Administrative Layer Schema (Seed file)

Author

Ran Li

Published

August 29, 2024

SALURBAL Notebook - Global Setup
## Manual configure relative path (Configure for each notebook)
path_global_setup_function = '../../../../R/setup/global_setup.R'

## Generic global setup code (Do not change across notebooks)
source(path_global_setup_function)
setup = global_setup(path_global_setup_function)
invisible(list2env(setup$sourced_objects, envir = .GlobalEnv))
global_context = setup$global_context

One of the key seeds for the project is a centralized codebook for the columns found int tables that fall within the administrative layer. This use to be in a .xslx file but we shifted to a Notion database for better documentation and visibility. We will update the codebase seed file with this database in batch upload flow so:

  1. Schema change is document in the Notion SALURBAL Administrative Layer Fields (Database)
  2. We export the whole SALURBAL Administrative Layer Fields (Database) as .csv and save it with a dated file at /cache
  3. We process the most recent cached file and write a cleaned seed file to project /clean folder

Import

Find most recent cache file

df_files = tibble(file = list.files("cache") )  %>% 
  mutate(date = str_extract(file, "\\d{1,2}-\\d{1,2}-\\d{2}")) %>%
  mutate(date = as.Date(date, format = "%m-%d-%y"))  %>% 
  select(date, file) %>% 
  arrange(desc(date))

These are the available Admin layer codebooks.

file_to_process = df_files %>% 
  filter(date == max(date)) %>%
  pull(file) %>% 
  paste0("cache/", .)
file_to_process
[1] "cache/9-10-24 SALURBAL Administrative Layer Fields (Codebook) 228da34c473f44ac881b1e2f0efbad2d_all.csv"

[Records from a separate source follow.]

(** * Server-side Logger engine of @dreamer/logger: shallow embedding

    The embedding follows the server module of the package (the [Logger]
    class with its helpers, and the console redirector): the formatter,
    the environment policy, the filter and sampler, the file output manager
    with rotation, the performance tracker and the redirection of the
    global console. Line numbers in the section titles are those of the
    module.

    Conventions.
    - A JavaScript string is the list of its UTF-16 code units ([jstring]);
      [length], [slice] and string concatenation are those of the list.
    - Integral JavaScript numbers (priorities, sizes, millisecond clocks,
      [maxFiles], [maxMessageLength]) are [Z]; the sampling rate and the
      values of [Math.random()] are rationals ([Q]), compared exactly.
    - A plain object used as a record of keys ([context], performance
      [data]) and the performance [Map] are insertion-ordered association
      lists, as both keep insertion order in JavaScript.
    - The [Set]s of include/exclude tags are [gset]s.
    - Everything outside the module (clock, random source, environment,
      file system of the runtime adapter, the console) lives in a [World]:
      oracles decide what a runtime call returns and whether it throws, and
      a chronological trace records every call the Logger makes.
    - An [async] method is run to completion where it is called; the
      interleaving of two pending log calls is not modelled.
    - [child] is the constructor run on the merged configuration; the
      [performance] wrapper takes the wrapped function as a state
      transformer whose outcome is a returned value, a fulfilled or
      rejected promise, or a synchronous exception; in the console
      forwarders, [String(x)] for a non-string first argument is a
      parameter ([String_of]). *)

From Stdlib Require Import ZArith QArith List Lia Bool.
From Stdlib Require Import Ascii String DecimalString.
From stdpp Require Import base option list gmap strings.

Close Scope Q_scope.
Open Scope nat_scope.

(** ** JavaScript strings *)

Abbreviation jstring := (list N).

(** An ASCII literal as a JavaScript string. *)
Definition js (s : string) : jstring :=
  (fun a => N_of_ascii a) <$> list_ascii_of_string s.

(** [`${n}`] for an integral number. *)
Definition Z_to_js (z : Z) : jstring :=
  js (NilZero.string_of_int (Z.to_int z)).

(** [s.startsWith(p)] *)
Fixpoint startsWith (p s : jstring) : bool :=
  match p, s with
  | [], _ => true
  | _ :: _, [] => false
  | a :: p', b :: s' => if decide (a = b) then startsWith p' s' else false
  end.

(** [s.includes(p)] *)
Fixpoint includes (s p : jstring) : bool :=
  startsWith p s ||
  match s with
  | [] => false
  | _ :: s' => includes s' p
  end.

(** [s.lastIndexOf(c)] for a one-unit needle; [-1] when absent. *)
Fixpoint lastIndexOf_from (i : Z) (s : jstring) (c : N) (found : Z) : Z :=
  match s with
  | [] => found
  | a :: s' =>
    lastIndexOf_from (i + 1)%Z s' c (if decide (a = c) then i else found)
  end.

Definition lastIndexOf (s : jstring) (c : N) : Z :=
  lastIndexOf_from 0%Z s c (-1)%Z.

(** [s.substring(0, e)] and [s.slice(0, e)] for an integral [e] (they differ
    for a negative [e] only: [substring] clamps it to 0, [slice] counts it
    from the end). *)
Definition substring0 (s : jstring) (e : Z) : jstring :=
  take (Z.to_nat e) s.

Definition slice0 (s : jstring) (e : Z) : jstring :=
  if (e <? 0)%Z then take (Z.to_nat (Z.of_nat (length s) + e)) s
  else take (Z.to_nat e) s.

(** [a.join(sep)] *)
Fixpoint join (sep : jstring) (l : list jstring) : jstring :=
  match l with
  | [] => []
  | [x] => x
  | x :: rest => x ++ sep ++ join sep rest
  end.

(** [s.toUpperCase()] on the ASCII letters (level names are ASCII). *)
Definition toUpperCase (s : jstring) : jstring :=
  (fun c => if ((97 <=? c) && (c <=? 122))%N then (c - 32)%N else c) <$> s.

(** ** JSON-like payloads and plain objects *)

#[warnings="-register-all"] Inductive json :=
| JNull
| JBool (b : bool)
| JNum (n : Z)
| JStr (s : jstring)
| JArr (items : list json)
| JObj (fields : list (jstring * json)).

Abbreviation jobject := (list (jstring * json)).
(** * BitMon: the Bitcoin HTLC transaction engine and the order steps

    A shallow embedding of the TypeScript and Solidity sources of the
    Monad/Bitcoin atomic swap:

    - [btc/lib/htlc-builder.ts]         (module [HTLCBuilder])
    - [btc/scripts/create-htlc.ts]      (module [HTLCCreator])
    - [btc/scripts/claim-htlc-reverse.ts] (module [ClaimReverse])
    - [btc/scripts/fund-htlc.ts]        (module [FundHTLC])
    - [monadvm/scripts/taker-fund-htlc-real.ts], [monadvm/scripts/maker-claim-btc.ts]
                                        (module [Orders])
    - the explorer client of [btc/scripts/create-htlc.ts] (module [MempoolAPI])
    - [monadvm/contracts/BTCEscrowFactory.sol] and the bookkeeping of
      [monadvm/contracts/BTCEscrowSrc.sol]
                                        (modules [Evm], [BTCEscrowFactory], [BTCEscrow])
    - [monadvm/scripts/create-order-immediate.ts], the taker's fill script,
      [monadvm/scripts/maker-escrow.ts] and the taker's claim script
                                        (modules [Scripts], [CreateOrder], [TakerFill],
                                         [MakerEscrow], [TakerClaim])

    The sources call into bitcoinjs-lib.  The parts of that library whose
    byte-level behaviour the properties depend on (hex, varuint, push-data,
    script compilation, the transaction wire format, the PSBT bookkeeping)
    are written out as executable definitions; hashing, key handling and
    ECDSA signing are an interface ([BitcoinLib]) over which every statement
    is quantified. *)

From Stdlib Require Import ZArith List String Ascii Lia QArith Qround Qabs Qpower Bool.
From Stdlib.Strings Require Import Byte.
From Stdlib Require DecimalString.
From stdpp Require Import base option list gmap strings.
Import ListNotations.

Local Open Scope Z_scope.

(** ** Buffers *)

Abbreviation bytes := (list byte).

Definition byte_to_Z (b : byte) : Z := Z.of_N (Byte.to_N b).

(** [Buffer.from([n])] and [writeUInt8] keep the low eight bits. *)
Definition byte_of_Z (z : Z) : byte :=
  default x00 (Byte.of_N (Z.to_N (z mod 256))).

(** *** Hexadecimal text: [buf.toString('hex')] and [Buffer.from(s, 'hex')] *)

Definition hex_char (n : Z) : ascii :=
  if n <? 10 then ascii_of_N (Z.to_N (48 + n)) else ascii_of_N (Z.to_N (87 + n)).

Definition hex_value (c : ascii) : option Z :=
  let n := Z.of_N (N_of_ascii c) in
  if (48 <=? n) && (n <=? 57) then Some (n - 48)
  else if (97 <=? n) && (n <=? 102) then Some (n - 87)
  else if (65 <=? n) && (n <=? 70) then Some (n - 55)
  else None.

Definition hex_pair (c1 c2 : ascii) : option byte :=
  match hex_value c1, hex_value c2 with
  | Some h, Some l => Some (byte_of_Z (16 * h + l))
  | _, _ => None
  end.

(** Lower-case digits, two per byte. *)
Fixpoint toHex (b : bytes) : string :=
  match b with
  | [] => EmptyString
  | x :: r =>
      String (hex_char (byte_to_Z x / 16))
        (String (hex_char (byte_to_Z x mod 16)) (toHex r))
  end.

(** Node decodes pair by pair and stops at the first pair that is not two
    hexadecimal digits; a trailing single digit is dropped. *)
Fixpoint fromHex (s : string) : bytes :=
  match s with
  | String c1 (String c2 r) =>
      match hex_pair c1 c2 with
      | Some b => b :: fromHex r
      | None => []
      end
  | _ => []
  end.

(** *** Little-endian integers *)

Fixpoint le_bytes (n : nat) (v : Z) : bytes :=
  match n with
  | O => []
  | S k => byte_of_Z v :: le_bytes k (v / 256)
  end.

Fixpoint le_value (b : bytes) : Z :=
  match b with
  | [] => 0
  | x :: r => byte_to_Z x + 256 * le_value r
  end.

(** ** Reading and writing buffers

    A reader consumes a prefix of the buffer and returns what is left; [None]
    stands for the exception the library raises. *)

Definition Reader (A : Type) : Type := bytes -> option (A * bytes).

Definition readUInt8 : Reader Z := fun buf =>
  match buf with
  | b :: rest => Some (byte_to_Z b, rest)
  | [] => None
  end.

(** [BufferReader.readSlice]: reading past the end is an error. *)
Definition readSlice (n : nat) : Reader bytes := fun buf =>
  if decide (n <= length buf)%nat then Some (take n buf, drop n buf) else None.

(** [Buffer.slice] as the PSBT helpers use it: the slice is cut at the end of
    the buffer. *)
Definition sliceTruncating (n : nat) : Reader bytes := fun buf =>
  Some (take n buf, drop n buf).

Definition readUIntLE (n : nat) : Reader Z := fun buf =>
  '(s, rest) ← readSlice n buf; Some (le_value s, rest).

Definition readUInt32 : Reader Z := readUIntLE 4.

Definition readInt32 : Reader Z := fun buf =>
  '(v, rest) ← readUIntLE 4 buf;
  Some (if v <? 2 ^ 31 then v else v - 2 ^ 32, rest).

Definition MAX_SAFE_INTEGER : Z := 2 ^ 53 - 1.

(** [bufferutils.readUInt64LE] refuses values above 2^53 - 1. *)
Definition readUInt64 : Reader Z := fun buf =>
  '(v, rest) ← readUIntLE 8 buf;
  if v <=? MAX_SAFE_INTEGER then Some (v, rest) else None.

Fixpoint read_many {A : Type} (n : nat) (r : Reader A) : Reader (list A) :=
  fun buf =>
    match n with
    | O => Some ([], buf)
    | S k =>
        '(x, rest) ← r buf;
        '(xs, rest') ← read_many k r rest;
        Some (x :: xs, rest')
    end.

Definition writeUInt32 (v : Z) : bytes := le_bytes 4 v.
Definition writeInt32 (v : Z) : bytes := le_bytes 4 v.
Definition writeUInt64 (v : Z) : bytes := le_bytes 8 v.

(** *** varuint-bitcoin *)

Module varuint.

Definition encode (n : Z) : bytes :=
  if n <? 253 then [byte_of_Z n]
  else if n <=? 65535 then xfd :: le_bytes 2 n
  else if n <=? 4294967295 then xfe :: le_bytes 4 n
  else xff :: le_bytes 8 n.

Definition decode : Reader Z := fun buf =>
  '(first, rest) ← readUInt8 buf;
  if first <? 253 then Some (first, rest)
  else if first =? 253 then readUIntLE 2 rest
  else if first =? 254 then readUIntLE 4 rest
  else '(v, rest') ← readUIntLE 8 rest;
       if v <=? MAX_SAFE_INTEGER then Some (v, rest') else None.

End varuint.

Definition readVarInt : Reader Z := varuint.decode.

Definition readVarSlice : Reader bytes := fun buf =>
  '(n, rest) ← readVarInt buf; readSlice (Z.to_nat n) rest.

Definition readVector : Reader (list bytes) := fun buf =>
  '(count, rest) ← readVarInt buf; read_many (Z.to_nat count) readVarSlice rest.

Definition writeVarSlice (s : bytes) : bytes :=
  varuint.encode (Z.of_nat (length s)) ++ s.

Definition writeVector (v : list bytes) : bytes :=
  varuint.encode (Z.of_nat (length v)) ++ concat (map writeVarSlice v).

(** [scriptWitnessToWitnessStack] of the PSBT module: the same vector
    format, read with truncating slices. *)
Definition psbtReadVarSlice : Reader bytes := fun buf =>
  '(n, rest) ← readVarInt buf; sliceTruncating (Z.to_nat n) rest.

Definition scriptWitnessToWitnessStack (buffer : bytes) : option (list bytes) :=
  '(count, rest) ← readVarInt buffer;
  fst <$> read_many (Z.to_nat count) psbtReadVarSlice rest.

(** ** Scripts: [bitcoin.script] and [bitcoin.opcodes] *)

Module OPS.
Definition OP_0 : Z := 0.
Definition OP_PUSHDATA1 : Z := 76.
Definition OP_PUSHDATA2 : Z := 77.
Definition OP_PUSHDATA4 : Z := 78.
Definition OP_1NEGATE : Z := 79.
Definition OP_RESERVED : Z := 80.
Definition OP_1 : Z := 81.
Definition OP_IF : Z := 99.
Definition OP_ELSE : Z := 103.
Definition OP_ENDIF : Z := 104.
Definition OP_DROP : Z := 117.
Definition OP_DUP : Z := 118.
Definition OP_EQUAL : Z := 135.
Definition OP_EQUALVERIFY : Z := 136.
Definition OP_SHA256 : Z := 168.
Definition OP_HASH160 : Z := 169.
Definition OP_CHECKSIG : Z := 172.
Definition OP_CHECKLOCKTIMEVERIFY : Z := 177.
End OPS.

Module script.

(** An element of a chunk array is an opcode number or a data buffer. *)
Inductive Chunk : Type :=
| Op (code : Z)
| Data (d : bytes).

(** BIP62 minimal push: the empty buffer and the one-byte buffers 1..16
    and 0x81 are written as the corresponding opcode. *)
Definition asMinimalOP (buffer : bytes) : option Z :=
  match buffer with
  | [] => Some OPS.OP_0
  | [b] =>
      let v := byte_to_Z b in
      if (1 <=? v) && (v <=? 16) then Some (OPS.OP_RESERVED + v)
      else if v =? 129 then Some OPS.OP_1NEGATE
      else None
  | _ => None
  end.

Module pushdata.

Definition encode (size : Z) : bytes :=
  if size <? OPS.OP_PUSHDATA1 then [byte_of_Z size]
  else if size <=? 255 then [byte_of_Z OPS.OP_PUSHDATA1; byte_of_Z size]
  else if size <=? 65535 then byte_of_Z OPS.OP_PUSHDATA2 :: le_bytes 2 size
  else byte_of_Z OPS.OP_PUSHDATA4 :: le_bytes 4 size.

(** Returns the announced data length and what follows the length
    field; [None] when the length field itself is cut short. *)
Definition decode (opcode : Z) (rest : bytes) : option (Z * bytes) :=
  if opcode <? OPS.OP_PUSHDATA1 then Some (opcode, rest)
  else if opcode =? OPS.OP_PUSHDATA1 then readUIntLE 1 rest
  else if opcode =? OPS.OP_PUSHDATA2 then readUIntLE 2 rest
  else readUIntLE 4 rest.

End pushdata.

Lets use the most recent one.

dfa = read_csv(file_to_process)
glimpse(dfa)
Rows: 47
Columns: 7
$ Name        <chr> "variable_origin", "public", "longitudinal", "file_codeboo…
$ Desc        <chr> "A list of SALURBAL var_name used to operationalize this v…
$ df_var_name <chr> "No", "No", "No", "No", "No", "No", "No", "No", "No", "No"…
$ Type        <chr> "metadata", "metadata", "metadata", "metadata", "metadata"…
$ Tags        <chr> "Standard metadata field", "Standard metadata field", "Sta…
$ Note        <chr> NA, NA, NA, NA, NA, NA, NA, NA, NA, NA, NA, NA, NA, NA, NA…
$ Status      <chr> "Done", "Done", "Done", "Done", "Done", "Done", "Done", "D…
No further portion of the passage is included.